= George F. Gibbs =

LDS Church figure

George Francis Gibbs (23 November 1846 – 10 March 1924) was the secretary to the First Presidency of the Church of Jesus Christ of Latter-day Saints (LDS Church).

Gibbs was born in Haverfordwest, Pembrokeshire, Wales. In 1850, his parents were taught by Mormon missionaries and the family joined the LDS Church. As a young adult, Gibbs worked for the LDS Church in the mission office in Liverpool, England, and emigrated to Utah Territory with his parents in 1866.

In the late nineteenth century, Gibbs was sent back to Liverpool as a church missionary to assist the mission in managing its finances.

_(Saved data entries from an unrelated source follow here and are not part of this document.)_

(** X18. A press with the text tool asks for the text. An answer that is
    empty, or no answer, adds nothing: the document and the history stay
    as they are, though the selection is dropped. Any other answer appends
    one text element in the current colour, anchored at the pointer, to the
    document; the element is committed, selected with its one handle, and
    the tool goes back to the selection tool. *)
Theorem text_tool_asks_before_adding (H : Host) (st : EditorState)
        (t : SvgTree) (e : MouseEvent) (answer : option string) :
  tool st = ToolText → mount st = Some t →
  let pt := getSVGPoint H st (clientX e) (clientY e) in
  let st' := handleMouseDownCanvas H e answer st in
  (Js.truthy answer = false →
   mount st' = mount st ∧ heap st' = heap st
   ∧ history st' = history st ∧ historyIndex st' = historyIndex st
   ∧ selectedElements st' = [] ∧ controlPoints st' = []
   ∧ tool st' = ToolText ∧ isDrawing st' = false
   ∧ currentDrawElement st' = currentDrawElement st)
  ∧ (∀ text,
       answer = Some text → text ≠ "" →
       ∃ obj,
         heap st' !! nextId st = Some obj
         ∧ mount st'
           = Some (mkSvgTree (root t) (children t ++ [nextId st])%list)
         ∧ (∀ j, j ≠ nextId st → heap st' !! j = heap st !! j)
         ∧ tagName obj = "text" ∧ textContent obj = text
         ∧ getAttribute obj "fill" = Some (currentHexColor st)
         ∧ getAttribute obj "x" = Some (JsString H (pt_x pt))
         ∧ getAttribute obj "y" = Some (JsString H (pt_y pt))
         ∧ getAttribute obj "font-size" = Some "16"
         ∧ getAttribute obj "text-anchor" = Some "middle"
         ∧ selectedElements st' = [nextId st]
         ∧ controlPoints st' = parseControlPoints H obj
         ∧ tool st' = ToolSelect ∧ isDrawing st' = false
         ∧ currentDrawElement st' = currentDrawElement st
         ∧ ∀ content,
             getCurrentSVGString H st' = Some content → content ≠ "" →
             history st'
             = (slice0 (history st) (historyIndex st + 1) ++ [content])%list
             ∧ historyIndex st' = (historyIndex st + 1)%Z).
Proof.
  intros Htool Hmount pt st'. subst st'.
  unfold handleMouseDownCanvas. cbv zeta. rewrite Htool, Hmount. fold pt.
  split.
  - intros ->. by destruct st.
  - intros text -> Hne.
    assert (Js.truthy (Some text) = true) as ->
      by (cbn; by destruct (String.eqb_spec text "")).
    change (default "" (Some text)) with text.
    set (obj := newText H (newShape H ToolText _ pt) text pt).
    unfold allocElement.
    set (st1 := appendChild _ _).
    assert (heap st1 = <[nextId st := obj]> (heap st)
            ∧ mount st1
              = Some (mkSvgTree (root t) (children t ++ [nextId st])%list)
            ∧ history st1 = history st ∧ historyIndex st1 = historyIndex st
            ∧ currentDrawElement st1 = currentDrawElement st)
      as (Hh1 & Hm1 & Hhi1 & Hi1 & Hc1).
    { subst st1 obj. unfold appendChild.
      destruct st; fields. subst. by fields. }
    clearbody st1.
    set (st2 := addToHistory H st1).
    assert (heap st2 = heap st1 ∧ mount st2 = mount st1
            ∧ currentDrawElement st2 = currentDrawElement st1)
      as (Hh2 & Hm2 & Hc2).
    { subst st2. unfold addToHistory, addToHistoryFrom.
      destruct (getCurrentSVGString H st1) as [c |];
        [destruct (String.eqb c "") |]; by destruct st1. }
    exists obj.
    split.
    { transitivity (heap st2 !! nextId st);
        [unfold updateSelectionBBox; by destruct st2 |].
      by rewrite Hh2, Hh1, lookup_insert_eq. }
    split.
    { transitivity (mount st2); [unfold updateSelectionBBox; by destruct st2 |].
      by rewrite Hm2. }
    split.
    { intros j Hj. transitivity (heap st2 !! j);
        [unfold updateSelectionBBox; by destruct st2 |].
      by rewrite Hh2, Hh1, lookup_insert_ne. }
    split; [reflexivity |]. split; [reflexivity |].
    do 5 (split; [unfold obj, newText, newShape; cbv zeta;
                  repeat (first [ rewrite getAttribute_set_eq
                                | rewrite getAttribute_set_ne by discriminate
                                | rewrite getAttribute_setTextContent ]);
                  by destruct st
                 |]).
    split; [unfold updateSelectionBBox; by destruct st2 |].
    split; [unfold updateSelectionBBox; by destruct st2 |].
    split; [unfold updateSelectionBBox; by destruct st2 |].
    split; [unfold updateSelectionBBox; by destruct st2 |].
    split.
    { transitivity (currentDrawElement st2);
        [unfold updateSelectionBBox; by destruct st2 |].
      by rewrite Hc2. }
    intros content Hcur Hnec.
    assert (getCurrentSVGString H st1 = Some content) as Hcur1.
    { rewrite <- Hcur. unfold getCurrentSVGString, currentMarkup.
      rewrite <- Hh2, <- Hm2. unfold updateSelectionBBox. by destruct st2. }
    destruct (addToHistory_spec H st1 content Hcur1 Hnec) as (Ea & Eb & _).
    fold st2 in Ea, Eb.
    split.
    + transitivity (history st2);
        [unfold updateSelectionBBox; by destruct st2 |].
      by rewrite Ea, Hhi1, Hi1.
    + transitivity (historyIndex st2);
        [unfold updateSelectionBBox; by destruct st2 |].
      by rewrite Eb, Hi1.
Qed.

(** The text tool on the sample: the answer [A] adds a fourth shape, no
    answer adds none. *)
Lemma text_tool_asks_before_adding_witness :
  let st := MoreSamples.textTool in
  let added := handleMouseDownCanvas TestHost.host MoreSamples.drawStart
                 (Some "A") st in
  let cancelled := handleMouseDownCanvas TestHost.host MoreSamples.drawStart
                     None st in
  (children <$> mount st) = Some [0; 1; 2]
  ∧ (children <$> mount added) = Some [0; 1; 2; 3]
  ∧ (textContent <$> heap added !! 3) = Some "A"
  ∧ tool added = ToolSelect
  ∧ mount cancelled = mount st ∧ history cancelled = history st.
Proof.
  cbv zeta.
  epose proof (text_tool_asks_before_adding TestHost.host MoreSamples.textTool
                 _ MoreSamples.drawStart (Some "A")) as [_ TA];
    [vm_compute; reflexivity | vm_compute; reflexivity |].
  epose proof (text_tool_asks_before_adding TestHost.host MoreSamples.textTool
                 _ MoreSamples.drawStart None) as [TN _];
    [vm_compute; reflexivity | vm_compute; reflexivity |].
  pose proof (TA "A" eq_refl ltac:(done))
    as (obj & Hl & Hm & _ & _ & Htxt & _ & _ & _ & _ & _ & _ & _ & Htool & _).
  pose proof (TN eq_refl) as (Hmn & _ & Hhn & _).
  split; [vm_compute; reflexivity |].
  split; [rewrite Hm; vm_compute; reflexivity |].
  split.
  { change 3 with (nextId MoreSamples.textTool).
    rewrite Hl. cbn [fmap option_fmap option_map]. by rewrite Htxt. }
  split; [exact Htool |]. split; [exact Hmn | exact Hhn].
Defined.

(** X19. A double click with the selection tool on a text asks for its new
    content. No answer, or the content it has, changes nothing. Any other
    answer, the empty one included, becomes the content and is committed
    once; the selection stays. A double click on another kind of shape, or
    with another tool, changes nothing. *)
Theorem double_click_rewrites_text (H : Host) (st : EditorState)
        (e : MouseEvent) (answer : option string) :
  let st' := handleDoubleClick H e answer st in
  (tool st ≠ ToolSelect → st' = st)
  ∧ (∀ id obj,
       target e = Some id → heap st !! id = Some obj →
       Js.toLowerCase (tagName obj) ≠ "text" → st' = st)
  ∧ (∀ id obj,
       tool st = ToolSelect →
       target e = Some id → heap st !! id = Some obj →
       Js.toLowerCase (tagName obj) = "text" →
       (answer = None ∨ answer = Some (textContent obj) → st' = st)
       ∧ (∀ newText,
            answer = Some newText → newText ≠ textContent obj →
            heap st' !! id = Some (setTextContent obj newText)
            ∧ (∀ j, j ≠ id → heap st' !! j = heap st !! j)
            ∧ mount st' = mount st
            ∧ selectedElements st' = selectedElements st
            ∧ ∀ content,
                getCurrentSVGString H st' = Some content → content ≠ "" →
                history st'
                = (slice0 (history st) (historyIndex st + 1) ++ [content])%list
                ∧ historyIndex st' = (historyIndex st + 1)%Z)).
Proof.
  cbv zeta. split; [| split].
  - intros Ht. unfold handleDoubleClick. by destruct (tool st).
  - intros id obj Hid Hobj Htag. unfold handleDoubleClick. rewrite Hid, Hobj.
    destruct (tool st); try done.
    by destruct (String.eqb_spec (Js.toLowerCase (tagName obj)) "text").
  - intros id obj Htool Hid Hobj Htag.
    unfold handleDoubleClick. rewrite Htool, Hid, Hobj, Htag.
    change (String.eqb "text" "text") with true. cbv iota zeta.
    split.
    + intros [-> | ->]; [done |]. by rewrite String.eqb_refl.
    + intros newText -> Hne.
      destruct (String.eqb_spec newText (textContent obj)) as [? | _]; [done |].
      cbn [negb].
      set (st1 := mutate id (λ el, setTextContent el newText) st).
      assert (heap st1 = alter (λ el, setTextContent el newText) id (heap st)
              ∧ mount st1 = mount st
              ∧ selectedElements st1 = selectedElements st
              ∧ history st1 = history st ∧ historyIndex st1 = historyIndex st)
        as (Hh1 & Hm1 & Hs1 & Hhi1 & Hi1) by (subst st1; by destruct st).
      clearbody st1.
      set (st2 := if (_ && _)%bool then _ else st1).
      assert (heap st2 = heap st1 ∧ mount st2 = mount st1
              ∧ selectedElements st2 = selectedElements st1
              ∧ history st2 = history st1 ∧ historyIndex st2 = historyIndex st1)
        as (Hh2 & Hm2 & Hs2 & Hhi2 & Hi2).
      { subst st2. destruct (_ && _)%bool; [| done].
        unfold updateSelectionBBox. by destruct st1. }
      clearbody st2.
      assert (heap (addToHistory H st2) = heap st2
              ∧ mount (addToHistory H st2) = mount st2
              ∧ selectedElements (addToHistory H st2) = selectedElements st2)
        as (Hh3 & Hm3 & Hs3).
      { unfold addToHistory, addToHistoryFrom.
        destruct (getCurrentSVGString H st2) as [c |];
          [destruct (String.eqb c "") |]; by destruct st2. }
      split; [by rewrite Hh3, Hh2, Hh1, lookup_alter_eq, Hobj |].
      split; [intros j Hj; by rewrite Hh3, Hh2, Hh1, lookup_alter_ne |].
      split; [by rewrite Hm3, Hm2, Hm1 |].
      split; [by rewrite Hs3, Hs2, Hs1 |].
      intros content Hcur Hnec.
      assert (getCurrentSVGString H st2 = Some content) as Hcur2.
      { rewrite <- Hcur. unfold getCurrentSVGString, currentMarkup.
        by rewrite Hh3, Hm3. }
      destruct (addToHistory_spec H st2 content Hcur2 Hnec) as (Ea & Eb & _).
      by rewrite Ea, Eb, Hhi2, Hi2, Hhi1, Hi1.
Qed.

Gibbs became a member of the Council of Fifty on 24 June 1882. He acted as an assistant secretary to the First Presidency under George Reynolds. When Reynolds was in prison on a bigamy conviction from 1876 to 1881, Gibbs acted as the secretary to the First Presidency. When Reynolds became a general authority in 1890, Gibbs again took upon more of the secretarial duties that Reynolds usually performed. When Reynolds died in 1909, Gibbs officially became the First Presidency's secretary. He remained in this employment until 1922, when he retired and was replaced by Joseph Anderson.

In 1876, Gibbs married Ida Snow, a daughter of church apostle Lorenzo Snow and his wife Eleanor Houtz. Gibbs practiced plural marriage and married Sarah E. Worthen in 1884.

Gibbs died of tongue cancer at Salt Lake City, Utah.